When you find your tribe, victory is a constant because when one person in the tribe accomplishes something, whether it’s launching a new website or winning a fellowship or getting press recognition or raising money or writing a blog post or recording a new song, the rest of the members in the tribe also win. 

 7.  Be grateful

 We only get to where we are because of those who carry us.  Thank you to my tribe and my friends who continue to carry me through this challenging transition.  You have helped me become a better version of myself.  I love you and am forever grateful.  Time to hustle, ready, set, go. 

Just For Life (Why I Quit My Job)

27 May

“How we spend our days is, of course, how we spend our lives.”Annie Dillard

Friday was my last day working for the federal government.  I had been working in government a little more than two years, so several colleagues took to calling me “short-timer” before I left.  Two years is far less than the long federal careers most people usually have, who are attracted to public service, long-term job security and benefits.  However, bureaucracy is not kind to anyone, let alone a twenty-something with a creative spirit that likes to ask tough questions.

It is never easy to quit your job; it is especially difficult when you truly believe in the mission of the organization you’re working for, and even harder when you don’t have another job or grad school lined up.   I told someone last week that I was leaving and moving to San Francisco, and she replied, “Oh, wonderful, where are you going to be working?”  “I don’t have a job yet,” I replied.  “Oh, great, where are you going to graduate school?”  “I’m not going to school,” I said.  “So you’re just going…for life???” she said, dumbfounded.  She looked at me like I was from another planet.
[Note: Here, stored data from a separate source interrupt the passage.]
(* ===== verification/FeDashInv.v ===== *)
(** * Invariants of the dashboard

    [dashboard_inv] holds of every state the dashboard reaches: the buffers
    stay within their capacities, the nodes and the edge decorations have the
    same keys, a switched-off alert store is silent, and the commands sent to
    the storage make its edge table the persisted form of the decorations. *)

From S2P Require Import Prelude RustStr Otlp RustFloat FeFormat FeSignal FeAlert FeEdge FeProfile FeStorage FeDashboard.

(** The row a decoration is persisted as. *)
Definition persisted_row (d : EdgeSignalDecoration) : EdgeRow := edge_row (to_persisted d).

(** The edge table after the commands. *)
Definition edge_table (p : Pool) (commands : list StorageCommand) : gmap string EdgeRow :=
  edge_state (pool_db (handle_all p commands)).

Definition node_keyed (k : string) (n : NodeSummary) : Prop := edge_key (ns_endpoint n) (ns_node n) = k.

(** No alert and no severity is left. *)
Definition quiet (s : DashboardState) : Prop :=
  active (ds_alerts s) = ∅ ∧ map_Forall (λ _ d, ed_severity d = None) (rows (ds_edges s)).

(** Started on the pool [p0], whose statements succeed. *)
Definition mirrored (p0 : Pool) (s : DashboardState) : Prop :=
  match ds_storage s with
  | Some st => ss_gone st = false → edge_table p0 (ss_sent st) = persisted_row <$> rows (ds_edges s)
  | None => True
  end.

Definition buffers_ok (s : DashboardState) : Prop :=
  zlen (ds_events s) ≤ MAX_EVENTS ∧ zlen (ds_metrics s) ≤ MAX_METRICS ∧
  map_Forall (λ _ h, 0 < zlen h ≤ MAX_HISTORY_POINTS) (ds_metric_history s).

(** What a node and its decoration have in common. *)
Definition node_facts (n : NodeSummary) :=
  (ns_endpoint n, ns_node n, ns_source n, ns_service n, ns_metric_points n, ns_spans n, ns_log_records n, ns_last_metric n, ns_last_value n).
Definition edge_facts (d : EdgeSignalDecoration) :=
  (ed_endpoint d, ed_node d, ed_source d, ed_service d, ed_metric_points d, ed_spans d, ed_log_records d, ed_last_metric d, ed_last_value d).

Definition edges_ok (s : DashboardState) : Prop :=
  edges_wf (ds_edges s) ∧ map_Forall node_keyed (ds_nodes s) ∧ node_facts <$> ds_nodes s = edge_facts <$> rows (ds_edges s).

Record dashboard_inv (p0 : Pool) (s : DashboardState) : Prop := {
  di_buffers : buffers_ok s;
  di_edges : edges_ok s;
  di_alerts : alerts_wf (ds_alerts s);
  di_quiet : ds_alerts_enabled s = false → quiet s;
  di_mirrored : mirrored p0 s;
}.

(** ** The edge table *)

Section table.
Context (p0 : Pool) (Hp0 : pool_outcomes p0 = []).

Lemma edge_table_upsert cs e : edge_table p0 (cs ++ [UpsertEdge e]) = <[pe_key e := edge_row e]> (edge_table p0 cs).
Proof.
  unfold edge_table. rewrite handle_all_snoc. simpl. unfold upsert_edge_state.
  by rewrite execute_ok by (by apply handle_all_ok).
Qed.
Lemma edge_table_delete cs k : edge_table p0 (cs ++ [DeleteEdge k]) = delete k (edge_table p0 cs).
Proof.
  unfold edge_table. rewrite handle_all_snoc. simpl. unfold delete_edge_state.
  by rewrite execute_ok by (by apply handle_all_ok).
Qed.
Lemma edge_table_alert cs a : edge_table p0 (cs ++ [RecordAlert a]) = edge_table p0 cs.
Proof.
  unfold edge_table. rewrite handle_all_snoc. simpl. unfold record_alert.
  rewrite execute_ok by (by apply handle_all_ok). simpl.
  by destruct (ar_status a).
Qed.

(** ** Parts of the state an operation leaves alone *)

(** [s'] differs from [s] in nothing the invariant speaks of. *)
Definition same_view (s s' : DashboardState) : Prop :=
  ds_events s' = ds_events s ∧ ds_metrics s' = ds_metrics s ∧
  ds_metric_history s' = ds_metric_history s ∧ ds_nodes s' = ds_nodes s ∧ ds_edges s' = ds_edges s ∧
  ds_alerts s' = ds_alerts s ∧ ds_alerts_enabled s' = ds_alerts_enabled s ∧
  (ss_sent <$> ds_storage s') = (ss_sent <$> ds_storage s) ∧
  (∀ st, ds_storage s' = Some st → ss_gone st = false → ss_gone <$> ds_storage s = Some false).

Lemma same_view_inv s s' : same_view s s' → dashboard_inv p0 s → dashboard_inv p0 s'.
Proof.
  intros (H1 & H2 & H3 & H4 & H5 & H6 & H7 & H8 & H9) [Hb He Ha Hq Hm].
  split; unfold buffers_ok, edges_ok, quiet in *; rewrite ?H1, ?H2, ?H3, ?H4, ?H5, ?H6, ?H7; try done.
  unfold mirrored in *. rewrite H5. destruct (ds_storage s') as [st|] eqn:E; [|done].
  destruct (ds_storage s) as [st0|] eqn:E0; simpl in *; [|done]. intros Hg.
  injection H8 as ->. apply Hm. specialize (H9 _ eq_refl Hg). by injection H9.
Qed.

Context (clock : nat → Reading) (local : Z → option string).

Lemma push_event_inv kind m s : dashboard_inv p0 s → dashboard_inv p0 (push_event clock local kind m s).
Proof.
  intros [(Hb1 & Hb2 & Hb3) He Ha Hq Hm]. split; try done. split_and!; simpl; try done.
  apply push_capped_length; [done|done].
Qed.

(** Sending a command. *)
Lemma send_mirrored c s (f : gmap string EdgeRow → gmap string EdgeRow) e' :
  mirrored p0 s → (∀ cs, edge_table p0 (cs ++ [c]) = f (edge_table p0 cs)) →
  f (persisted_row <$> rows (ds_edges s)) = persisted_row <$> rows e' →
  ∀ s', ds_edges s' = e' → ds_storage s' = ds_storage s → mirrored p0 (send_storage c s').
Proof.
  intros Hm Hc Hf s' He Hst. unfold mirrored, send_storage in *. simpl. rewrite Hst, He.
  destruct (ds_storage s) as [st|]; simpl; [|done]. unfold storage_send.
  destruct (ss_gone st) eqn:Hg; simpl; [congruence|]. intros _. by rewrite Hc, Hm, Hf.
Qed.

Lemma persist_alert_inv change s : dashboard_inv p0 s → dashboard_inv p0 (persist_alert clock change s).
Proof.
  intros [Hb He Ha Hq Hm]. unfold persist_alert. destruct (ds_storage s) as [st|] eqn:E; [|done].
  split; try done. eapply (send_mirrored _ s id); [done|intros; apply edge_table_alert|done|done|done].
Qed.

Lemma push_alert_change_inv change s :
  dashboard_inv p0 s → dashboard_inv p0 (push_alert_change clock local change s).
Proof. intros H. destruct change; [|done]. by apply push_event_inv, persist_alert_inv. Qed.

(** What an alert observation changes. *)
Lemma push_alert_change_fields change s :
  let s' := push_alert_change clock local change s in
  ds_alerts s' = ds_alerts s ∧ ds_alerts_enabled s' = ds_alerts_enabled s ∧ ds_edges s' = ds_edges s ∧
  ds_nodes s' = ds_nodes s ∧ ds_metrics s' = ds_metrics s ∧ ds_metric_history s' = ds_metric_history s ∧
  ds_counters s' = ds_counters s ∧ ds_listening_label s' = ds_listening_label s.
Proof.
  destruct change as [c|]; [|done]. simpl. unfold persist_alert. by destruct (ds_storage s).
Qed.

Lemma observe_alert_fields o s :
  let s' := observe_alert clock local o s in
  ds_alerts s' = (observe (ds_alerts s) o).2 ∧ ds_alerts_enabled s' = ds_alerts_enabled s ∧
  ds_edges s' = ds_edges s ∧ ds_nodes s' = ds_nodes s ∧ ds_metrics s' = ds_metrics s ∧
  ds_metric_history s' = ds_metric_history s ∧ ds_counters s' = ds_counters s ∧
  ds_listening_label s' = ds_listening_label s.
Proof.
  unfold observe_alert. destruct (observe (ds_alerts s) o) as [c a].
  apply (push_alert_change_fields c (set_alerts a s)).
Qed.

Lemma observe_alert_inv o s : ds_alerts_enabled s = true → dashboard_inv p0 s →
  dashboard_inv p0 (observe_alert clock local o s).
Proof.
  intros Hen [Hb He Ha Hq Hm]. unfold observe_alert. destruct (observe (ds_alerts s) o) as [c a] eqn:E.
  apply push_alert_change_inv. split; try done; simpl; [|congruence].
  pose proof (observe_step (ds_alerts s) o Ha) as [H _]. by rewrite E in H.
Qed.

Lemma observe_alerts_inv os s : dashboard_inv p0 s → dashboard_inv p0 (observe_alerts clock local os s).
Proof.
  unfold observe_alerts. destruct (ds_alerts_enabled s) eqn:Hen; [|done].
  revert s Hen. induction os as [|o os IH]; intros s Hen Hi; simpl; [done|].
  apply IH; [by rewrite (proj1 (proj2 (observe_alert_fields o s)))|by apply observe_alert_inv].
Qed.

(** ** Nodes and decorations *)

Lemma persisted_insert k d e : persisted_row <$> <[k := d]> (rows e) = <[k := persisted_row d]> (persisted_row <$> rows e).
Proof. apply fmap_insert. Qed.

Lemma store_node_inv key entry kind s : dashboard_inv p0 s → node_keyed key entry →
  dashboard_inv p0 (store_node clock key entry kind s).
Proof.
  intros [Hb (Hew & Hnk & Hdom) Ha Hq Hm] Hk. unfold node_keyed in Hk. unfold store_node.
  pose proof (observe_node_wf (rd_system_ms (clock (S (ds_ticks s)))) (ds_edges s) entry kind Hew) as Hw.
  unfold observe_node in *. rewrite Hk in *. cbv beta iota zeta in *.
  set (d := Build_EdgeSignalDecoration _ _ _ _ _ _ _ _ _ _ _ _ _ _) in *. cbn [snd] in Hw.
  assert (ed_key d = key) as Hdk by (apply (Hw key d), lookup_insert_eq).
  assert (pe_key (to_persisted d) = key) as Hpk by exact Hdk.
  split; try done.
  - split_and!; [done| |]; simpl.
    + by apply map_Forall_insert_2.
    + by rewrite !fmap_insert, Hdom.
  - intros Hen. destruct (Hq Hen) as [Hqa Hqs]. split; simpl; [done|].
    apply map_Forall_insert_2; [|done]. simpl. destruct (rows (ds_edges s) !! key) as [d0|] eqn:E; [|done].
    by apply (Hqs key d0).
  - eapply (send_mirrored _ s (<[pe_key (to_persisted d) := edge_row (to_persisted d)]>)
      (mkEdges (<[key := d]> (rows (ds_edges s)))));
      [done|intros; apply edge_table_upsert| |reflexivity|reflexivity].
    cbn [rows]. rewrite fmap_insert. by rewrite Hpk.
Qed.

Lemma update_severity_inv sample s : ds_alerts_enabled s = true → dashboard_inv p0 s →
  dashboard_inv p0 (update_edge_alert_severity clock sample s).
Proof.
  intros Hen [Hb (Hew & Hnk & Hdom) Ha Hq Hm]. unfold update_edge_alert_severity.
  set (now := rd_system_ms _). set (sev := highest_for_node _ _ _).
  pose proof (set_node_severity_wf now (ds_edges s) (ms_endpoint sample) (ms_node sample) sev Hew) as Hw.
  unfold set_node_severity in *. set (key := edge_key _ _) in *.
  destruct (rows (ds_edges s) !! key) as [d|] eqn:E; cbn [snd] in Hw.
  - assert (pe_key (to_persisted (with_severity now sev d)) = key) as Hpk by apply (Hew key d E).
    split; try done; simpl.
    + split_and!; [done..|simpl]. rewrite fmap_insert, insert_id; [done|]. by rewrite lookup_fmap, E.
    + congruence.
    + eapply (send_mirrored _ s (<[pe_key (to_persisted (with_severity now sev d)) :=
          edge_row (to_persisted (with_severity now sev d))]>)
        (mkEdges (<[key := with_severity now sev d]> (rows (ds_edges s)))));
        [done|intros; apply edge_table_upsert| |reflexivity|reflexivity].
      cbn [rows]. rewrite fmap_insert. by rewrite Hpk.
  - by split.
Qed.

Lemma push_history_inv sample s : dashboard_inv p0 s → dashboard_inv p0 (push_history sample s).
Proof.
  intros [(Hb1 & Hb2 & Hb3) He Ha Hq Hm]. unfold push_history.
  destruct (ms_numeric sample) as [v|]; [|done]. split; try done. split_and!; simpl; try done.
  apply map_Forall_insert_2; [|done]. split.
  - unfold push_capped. rewrite zlen_app, zlen_cons. pose proof (zlen_nonneg (@nil f64)).
    pose proof (zlen_nonneg (if MAX_HISTORY_POINTS <=? zlen (default [] (ds_metric_history s !! ms_trend_key sample))
      then tail (default [] (ds_metric_history s !! ms_trend_key sample))
      else default [] (ds_metric_history s !! ms_trend_key sample))). lia.
  - apply push_capped_length; [done|]. destruct (ds_metric_history s !! ms_trend_key sample) as [h|] eqn:E; simpl.
    + apply (Hb3 _ h E).
    + done.
Qed.

Lemma push_history_fields sample s :
  let s' := push_history sample s in
  ds_alerts s' = ds_alerts s ∧ ds_alerts_enabled s' = ds_alerts_enabled s ∧ ds_edges s' = ds_edges s ∧
  ds_nodes s' = ds_nodes s ∧ ds_metrics s' = ds_metrics s ∧ ds_counters s' = ds_counters s.
Proof. unfold push_history. by destruct (ms_numeric sample). Qed.

Lemma store_node_fields key entry kind s :
  let s' := store_node clock key entry kind s in
  ds_alerts s' = ds_alerts s ∧ ds_alerts_enabled s' = ds_alerts_enabled s ∧
  ds_nodes s' = <[key := entry]> (ds_nodes s) ∧ ds_metrics s' = ds_metrics s ∧
  ds_metric_history s' = ds_metric_history s ∧ ds_counters s' = ds_counters s ∧
  ds_listening_label s' = ds_listening_label s.
Proof. done. Qed.

Lemma ingest_sample_inv s sample : dashboard_inv p0 s → dashboard_inv p0 (ingest_sample clock local s sample).
Proof.
  intros Hi. unfold ingest_sample. set (s1 := push_history _ _).
  assert (dashboard_inv p0 s1) as H1 by (by apply push_history_inv, store_node_inv).
  clearbody s1. set (s2 := if ds_alerts_enabled s1 then _ else _).
  assert (dashboard_inv p0 s2) as H2.
  { subst s2. destruct (ds_alerts_enabled s1) eqn:Hen; [|done].
    apply update_severity_inv; [|by apply observe_alert_inv].
    by rewrite (proj1 (proj2 (observe_alert_fields _ _))). }
  clearbody s2. destruct H2 as [(Hb1 & Hb2 & Hb3) He Ha Hq Hm]. split; try done.
  split_and!; simpl; try done. by apply push_capped_length.
Qed.

Lemma items_entry_keyed now l kind count s : dashboard_inv p0 s →
  node_keyed (edge_key l l) (items_entry now l kind count (ds_nodes s !! edge_key l l)).
Proof.
  intros Hi. unfold node_keyed. simpl. destruct (ds_nodes s !! edge_key l l) as [n|] eqn:E; simpl; [|done].
  apply (proj1 (proj2 (di_edges _ _ Hi)) _ _ E).
Qed.

Lemma set_counters_inv c s : dashboard_inv p0 s → dashboard_inv p0 (set_counters c s).
Proof. apply same_view_inv. split_and!; try done. simpl. by intros st -> <-. Qed.
Lemma set_status_inv c s : dashboard_inv p0 s → dashboard_inv p0 (set_status c s).
Proof. apply same_view_inv. split_and!; try done. simpl. by intros st -> <-. Qed.

Lemma ingest_signal_inv l signal s : dashboard_inv p0 s → dashboard_inv p0 (ingest_signal clock local l signal s).
Proof.
  intros Hi. unfold ingest_signal. destruct signal as [r|r|r]; apply push_event_inv.
  - assert (∀ samples s, dashboard_inv p0 s → dashboard_inv p0 (foldl (ingest_sample clock local) s samples)) as Hf.
    { intros samples. induction samples; intros s0 H0; simpl; [done|]. by apply IHsamples, ingest_sample_inv. }
    by apply Hf, set_counters_inv.
  - by apply store_node_inv, items_entry_keyed; apply set_counters_inv.
  - by apply store_node_inv, items_entry_keyed; apply set_counters_inv.
Qed.

Lemma observe_message_inv s m : dashboard_inv p0 s → dashboard_inv p0 (observe_message clock local s m).
Proof.
  intros Hi. destruct m as [addrs|l sig|l e|e]; simpl.
  - apply observe_alerts_inv, push_event_inv. revert Hi. apply same_view_inv.
    split_and!; try done. simpl. by intros st -> <-.
  - apply ingest_signal_inv, observe_alerts_inv. destruct (ds_listening_label s); [by apply set_status_inv|done].
  - unfold dash_receiver_error. set (s1 := observe_alerts _ _ _ _).
    assert (dashboard_inv p0 s1) by (by apply observe_alerts_inv, push_event_inv).
    destruct (ds_listening_label s1); [done|by apply set_status_inv].
  - by apply observe_alerts_inv, push_event_inv.
Qed.

Lemma drain_ingress_inv ms s : dashboard_inv p0 s → dashboard_inv p0 (drain_ingress clock local ms s).
Proof.
  unfold drain_ingress. revert s. induction ms as [|m ms IH]; intros s Hi; simpl; [done|].
  by apply IH, observe_message_inv.
Qed.
End table.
Just for life.  As if life was not good enough.  Is there a better reason to quit your job than the fact that you are not happy, that you are not fulfilled, that you are not living out your full potential in life? I want to do something different with my life.  What that is—I’m not exactly sure—but I want it anyway.  I know it will involve me pursuing my personal interests (writing, supporting social entrepreneurs who are creating positive change) and being the best version of me; a passionate, creative me that wants to make others happy and empower people to live out their full potential in life.   

In his book Walking on Water, author and environmental activist Derrick Jensen refers to the concept of fittingness, that is, how well your actions match your unique gifts, match who you are.  He says we should all be asking ourselves the question:  “What’s the biggest and most important problem I can solve with my gifts and skills?”  ReWork, an innovative company that tries to connect exceptional professionals with positions in organizations with a social or environmental mission, emphasizes the importance of finding where you as an individual (your skills, your interests, your passions) fit best with an organization.  While I deeply respect the work my organization does, and am grateful for my tremendously kind and passionate colleagues, who will remain mentors and close friends, I personally was no longer inspired by the day-to-day work I did there, and in the end, that’s all that matters.

You can work at the most impact-driven social enterprise, an innovative non-profit or company that is changing the world, the place where your friends or your parents or your career counselor think you should work, but in the end, it’s all about whether the particular job itself within that organization is a good fit for you.  You’re the one that has to be happy.  I remain hopeful that I’ll find a job where I feel passion, happiness, and excitement about what I’m going to do tomorrow morning at 10:15am.  Maybe not every single day, but at least the majority of the time.  As I enter the next phase of my life, there will undoubtedly be bumps in the road and moments of fear, frustration, and failure, but the challenge excites me, and waking up knowing that I’m spending my days listening to my heart will keep me going.